Mais brisons là ces considérations, pour entrer dans le vif du sujet. L'auteur possède en effet l'art du gros mélange, ce qui éclate par exemple dans sa version de "Riquet à la Houppe": on y retrouve des ingrédients issus du conte d'origine, mais aussi un vaillant petit tailleur présenté en assassin de jeunes femmes, et un improbable chirurgien esthétique. Plus loin, on retrouve rien de moins que Roger Ackroyd, recyclé en détective, qui fait des apparitions périodiques avec son comparse, C. Marmaduke Perthwee; Jack l'Eventreur est même la vedette d'un des contes. Enfin, n'oublions pas quelques allusions plus ou moins fines à Sherlock Holmes...
L'auteur campe par ailleurs ses récits en Belgique, en France (un peu) et en Angleterre. On aurait certes attendu un peu plus d'Allemagne, vu la paternité revendiquée des frères Grimm. Mais qu'importe: ça fonctionne, et démontre l'universalité des trames narratives des contes.
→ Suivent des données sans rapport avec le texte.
Lemma formatInteger_reads_back t v b :
  fb_wf b → int_width t → in_type t v → kMaxNumericSize ≤ zlen (data_ b) - cur_ b →
  (is_signed t = true → v ≠ - 2 ^ (width t - 1)) →
  wp (formatInteger t v) (λ _ b', ∃ s, written b b' s ∧ int_text v s) b.
Proof.
  intros Hb Hw Hv Hroom Hmin. pose proof Hb as [? ?]. unfold kMaxNumericSize in *.
  unfold formatInteger. wp_go. rewrite avail_eq by done.
  destruct (Z.leb_spec kMaxNumericSize (zlen (data_ b) - cur_ b)); [|unfold kMaxNumericSize in *; lia].
  wp_go.
  assert (Hpow : 2 ^ (width t - 1) ≤ 2 ^ 63) by (apply Z.pow_le_mono_r; unfold int_width in *; lia).
  assert (Hpow' : 2 ^ width t ≤ 2 ^ 64) by (apply Z.pow_le_mono_r; unfold int_width in *; lia).
  assert (Hpos : 0 < 2 ^ (width t - 1)) by (apply Z.pow_pos_nonneg; unfold int_width in *; lia).
  assert (Habs : (if v <? 0 then negate t v else Ok v) = Ok (Z.abs v)).
  { unfold in_type, negate in *. case_cmp; [|f_equal; lia].
    destruct (is_signed t); [|lia]. specialize (Hmin eq_refl).
    replace (- v) with (Z.abs v) by lia. unfold checked, in_signed.
    rewrite (proj2 (Z.leb_le _ _)), (proj2 (Z.ltb_lt _ _)) by lia. done. }
  assert (Hbound : 0 ≤ Z.abs v < 10 ^ Z.of_nat 20).
  { unfold in_type in *. change (10 ^ Z.of_nat 20) with 100000000000000000000.
    destruct (is_signed t); lia. }
  eapply wp_lift; [done|]. wp_go. rewrite <- (zlen_contents b) at 1 by done.
  destruct (emit_loop_spec 10 dec_digit 20 digits_fuel (Z.abs v) (data_ b) (contents b))
    as (ds & l & El & Hl & Hp & Hn & Hds); [lia|unfold digits_fuel; lia|lia|done| | |].
  { by rewrite zlen_contents. }
  { rewrite zlen_contents by done. lia. }
  eapply wp_lift; [done|]. wp_go.
  pose proof (parse_num_rev 10 dec_val dec_digit ds (Z.abs v) dec_val_digit dec_digit_zero Hds) as Hparse.
  assert (Hlen : zlen (dec_digit <$> ds) = zlen ds) by apply zlen_fmap.
  assert (Hne : 1 ≤ zlen ds).
  { destruct Hds as (_&_&ds'&d&->&_). rewrite zlen_app. pose proof (zlen_nonneg ds').
    change (zlen [d]) with 1. lia. }
  destruct (Z.ltb_spec v 0).
  - destruct (mem_write_snoc l (contents b ++ (dec_digit <$> ds)) [x2d]) as (l1 & Hw1 & Hl1 & Hp1).
    { done. }
    { rewrite zlen_app, Hlen, zlen_contents by done. change (zlen [x2d]) with 1. lia. }
    rewrite <- app_assoc in Hp1.
    wp_go. eapply wp_lift; [by rewrite Hw1|]. wp_go.
    eapply wp_mono.
    + apply (formatted_spec b l1 _ _ [] ((dec_digit <$> ds) ++ [x2d])); [done|lia| | | |].
      * by rewrite app_nil_r, zlen_contents.
      * rewrite !zlen_app. change (zlen [x2d]) with 1. change (@zlen byte []) with 0. lia.
      * rewrite app_nil_l. etrans; [|exact Hp1]. f_equal. rewrite !zlen_app. change (zlen [x2d]) with 1. lia.
      * rewrite !zlen_app, Hlen, zlen_contents by done. lia.
    + cbv beta. intros _ b' Hb'. eexists. split; [done|]. rewrite app_nil_l, rev_app_distr.
      split; [simpl; rewrite Hparse; simpl; f_equal; lia|split].
      { intros [= E]. rewrite E in Hparse. assert (Some 0 = Some (Z.abs v)) as [= ?] by done. lia. }
      rewrite zlen_app, !zlen_rev, Hlen. change (zlen [x2d]) with 1. lia.
  - wp_go. eapply wp_mono.
    + apply (formatted_spec b l _ _ [] (dec_digit <$> ds)); [done|lia| |done|done|].
      * by rewrite app_nil_r, zlen_contents.
      * rewrite !zlen_app, Hlen, zlen_contents by done. lia.
    + cbv beta. intros _ b' Hb'. eexists. split; [done|]. rewrite app_nil_l.
      split; [rewrite (parse_dec_nonneg _ _ Hparse); f_equal; lia|split; [by intros E; rewrite E in Hparse|]].
      rewrite zlen_rev, Hlen. lia.
Qed.

Lemma formatInteger_spec t v b :
  fb_wf b → int_width t → in_type t v → kMaxNumericSize ≤ zlen (data_ b) - cur_ b →
  (is_signed t = true → v ≠ - 2 ^ (width t - 1)) →
  wp (formatInteger t v) (λ _ b', written b b' (print_int v)) b.
Proof.
  intros Hb Hw Hv Hroom Hmin. eapply wp_mono; [by apply formatInteger_reads_back|].
  cbv beta. intros _ b' (s & Hs & Ht). rewrite <- (int_text_unique v s); [done..|].
  assert (2 ^ (width t - 1) ≤ 2 ^ 64) by (apply Z.pow_le_mono_r; unfold int_width in *; lia).
  assert (2 ^ width t ≤ 2 ^ 64) by (apply Z.pow_le_mono_r; unfold int_width in *; lia).
  unfold in_type in Hv. destruct (is_signed t); lia.
Qed.

Lemma put_pointer_spec v b :
  fb_wf b → is_u64 v → kMaxNumericSize ≤ zlen (data_ b) - cur_ b →
  wp (put_pointer v) (λ _ b', ∃ s, written b b' s ∧ parse_pointer s = Some v ∧ zlen s ≤ 18) b.
Proof.
  intros Hb Hv Hroom. pose proof Hb as [? ?]. unfold is_u64, u64_modulus in Hv.
  unfold put_pointer. wp_go. rewrite avail_eq by done.
  destruct (Z.leb_spec kMaxNumericSize (zlen (data_ b) - cur_ b)) as [Hr|]; [|lia].
  unfold kMaxNumericSize in Hr. wp_go.
  pose proof (zlen_contents b Hb) as Hc.
  destruct (mem_write_snoc (data_ b) (contents b) [x30]) as (l1 & Hw1 & Hl1 & Hp1);
    [by rewrite Hc|rewrite Hc; change (zlen [x30]) with 1; lia|].
  destruct (mem_write_snoc l1 (contents b ++ [x30]) [x78]) as (l2 & Hw2 & Hl2 & Hp2);
    [done|rewrite zlen_app, Hc; change (zlen [x30]) with 1; change (zlen [x78]) with 1; lia|].
  rewrite zlen_app, Hc in Hw2. rewrite Hc in Hw1. change (zlen [x30]) with 1 in Hw2.
  eapply wp_lift; [done|]. wp_go. eapply wp_lift; [done|]. wp_go.
  rewrite <- app_assoc in Hp2. cbn [app] in Hp2.
  assert (Hlen2 : zlen (contents b ++ [x30; x78]) = cur_ b + 2) by (rewrite zlen_app, Hc; done).
  destruct (emit_loop_spec 16 hex_digit 16 digits_fuel v l2 (contents b ++ [x30; x78]))
    as (ds & l & El & Hl & Hp & Hn & Hds);
    [lia|unfold digits_fuel; lia|lia|change (16 ^ Z.of_nat 16) with (2 ^ 64); lia|done|rewrite Hlen2; lia|].
  rewrite Hlen2 in El. eapply wp_lift; [done|]. wp_go. rewrite <- app_assoc in *.
  pose proof (parse_num_rev 16 hex_val hex_digit ds v hex_val_digit hex_digit_zero Hds) as Hparse.
  assert (Hlen : zlen (hex_digit <$> ds) = zlen ds) by apply zlen_fmap.
  eapply wp_mono.
  - apply (formatted_spec b l _ _ [x30; x78] (hex_digit <$> ds)); [done|lia|done|done|done|].
    rewrite !zlen_app, Hlen, Hc. change (zlen [x30; x78]) with 2. lia.
  - cbv beta. intros _ b' Hb'. eexists. split_and!; [done|exact Hparse|].
    rewrite zlen_app, zlen_rev, Hlen. change (zlen [x30; x78]) with 2. lia.
Qed.

Lemma put_double_spec text b :
  fb_wf b → zlen text < kMaxNumericSize → kMaxNumericSize ≤ zlen (data_ b) - cur_ b →
  wp (put_double text) (λ _ b', written b b' text) b.
Proof.
  intros Hb Ht Hroom. pose proof Hb as [? ?]. unfold put_double. wp_go. rewrite avail_eq by done.
  destruct (Z.leb_spec kMaxNumericSize (zlen (data_ b) - cur_ b)) as [Hr|]; [|lia].
  unfold kMaxNumericSize in *. wp_go. rewrite ztake_ge by lia.
  pose proof (zlen_contents b Hb) as Hc. pose proof (zlen_nonneg text).
  destruct (mem_write_snoc (data_ b) (contents b) (text ++ [x00])) as (l & Hw & Hl & Hp);
    [by rewrite Hc|rewrite Hc, zlen_app; change (zlen [x00]) with 1; lia|].
  rewrite Hc in Hw. eapply wp_lift; [done|]. wp_go.
  rewrite <- (to_signed_id 32 (zlen text)) at 1.
  - apply finish_spec; [done|done| |rewrite zlen_app; lia].
    rewrite app_assoc in Hp. by apply prefix_of_prefix in Hp.
  - lia.
  - unfold in_signed. change (32 - 1) with 31. apply andb_true_iff. rewrite Z.leb_le, Z.ltb_lt. lia.
Qed.

(** ** Sequences of insertions *)

Inductive item : Type :=
| IBool (v : bool)
| IInt (t : int_type) (v : Z)
| IPointer (v : Z)
| IDouble (text : list byte)
| IChar (c : byte)
| ICStr (s : option (list byte))
| IString (s : list byte).

Definition insert_item (i : item) : prog FixedBuffer () :=
  match i with
  | IBool v => put_bool v
  | IInt t v => formatInteger t v
  | IPointer v => put_pointer v
  | IDouble text => put_double text
  | IChar c => put_char c
  | ICStr s => put_cstr s
  | IString s => put_string s
  end.

(** What the item's text is. *)
Definition prints (i : item) (s : list byte) : Prop :=
  match i with
  | IBool v => s = [if v then x31 else x30]
  | IInt _ v => s = print_int v
  | IPointer v => parse_pointer s = Some v ∧ zlen s ≤ 18
  | IDouble text => s = text
  | IChar c => s = [c]
  | ICStr None => s = null_text
  | ICStr (Some t) | IString t => s = t
  end.

(** Values of their type, the most negative one of a signed type excepted. *)
Definition item_ok (i : item) : Prop :=
  match i with
  | IInt t v => int_width t ∧ in_type t v ∧ (is_signed t = true → v ≠ - 2 ^ (width t - 1))
  | IPointer v => is_u64 v
  | IDouble text => zlen text < kMaxNumericSize
  | _ => True
  end.

(** The free space an item asks for. *)
Definition need (i : item) : Z :=
  match i with
  | IInt _ _ | IPointer _ | IDouble _ => kMaxNumericSize
  | IBool _ | IChar _ => 2
  | ICStr None => 7
  | ICStr (Some s) | IString s => zlen s + 1
  end.

Lemma prints_need i s : item_ok i → prints i s → zlen s ≤ need i.
Proof.
  destruct i as [| | | | |[]|]; simpl; intros Hi Hs; unfold kMaxNumericSize in *;
    destruct_and?; subst; try done; try lia.
  pose proof (print_int_length v). lia.
Qed.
Le fantastique fait également partie des ressorts de ces contes, ce qui est presque normal puisqu'un conte, généralement, se situe plutôt dans le merveilleux. Quelle différence? Dans le merveilleux, le surnaturel est admis comme une évidence alors que le fantastique préfère faire survenir le merveilleux dans un monde ordinaire, et laisser planer des doutes. C'est bien cette piste-là qu'emprunte Pierre Dubois, et elle se reflète dans les choix verbaux utilisés.
L'auteur joue en effet sur une vaste palette de vocabulaire, et adore les mots rares, qu'il sert à tour de bras. Parfois, il sert également des néologismes, ce qui fait qu'une zone grise se constitue rapidement, où le lecteur se demande si tel ou tel mot existe réellement. L'exercice est original, même s'il peut paraître pesant à la longue. La richesse de langage s'étend entre autres aux champs lexicaux de la nourriture, renvoyant l'image d'une Belgique gourmande, et à l'usage d'archaïsmes parfois un peu ronflants qui donnent à l'ensemble une patine de faux vieux souvent agréable, même si elle glisse parfois dans les clichés (par exemple "pâlichonne enfant" (p. 52), collocation utilisée par Arlette Cousture dans "Saynète à deux temps", texte de la Dictée des Amériques 1997).
Alors alors? Eh bien, pourquoi pas! C'est divertissant et ça dépote, grâce à un bon rythme
narratif et à quelques passages cocasses, voire délirants. Il semblerait que l'auteur ait produit d'autres recueils du même acabit, pour ceux que ça tente.
Pierre Dubois, Les Contes de Crimes, Paris, Hoëbeke, 2000.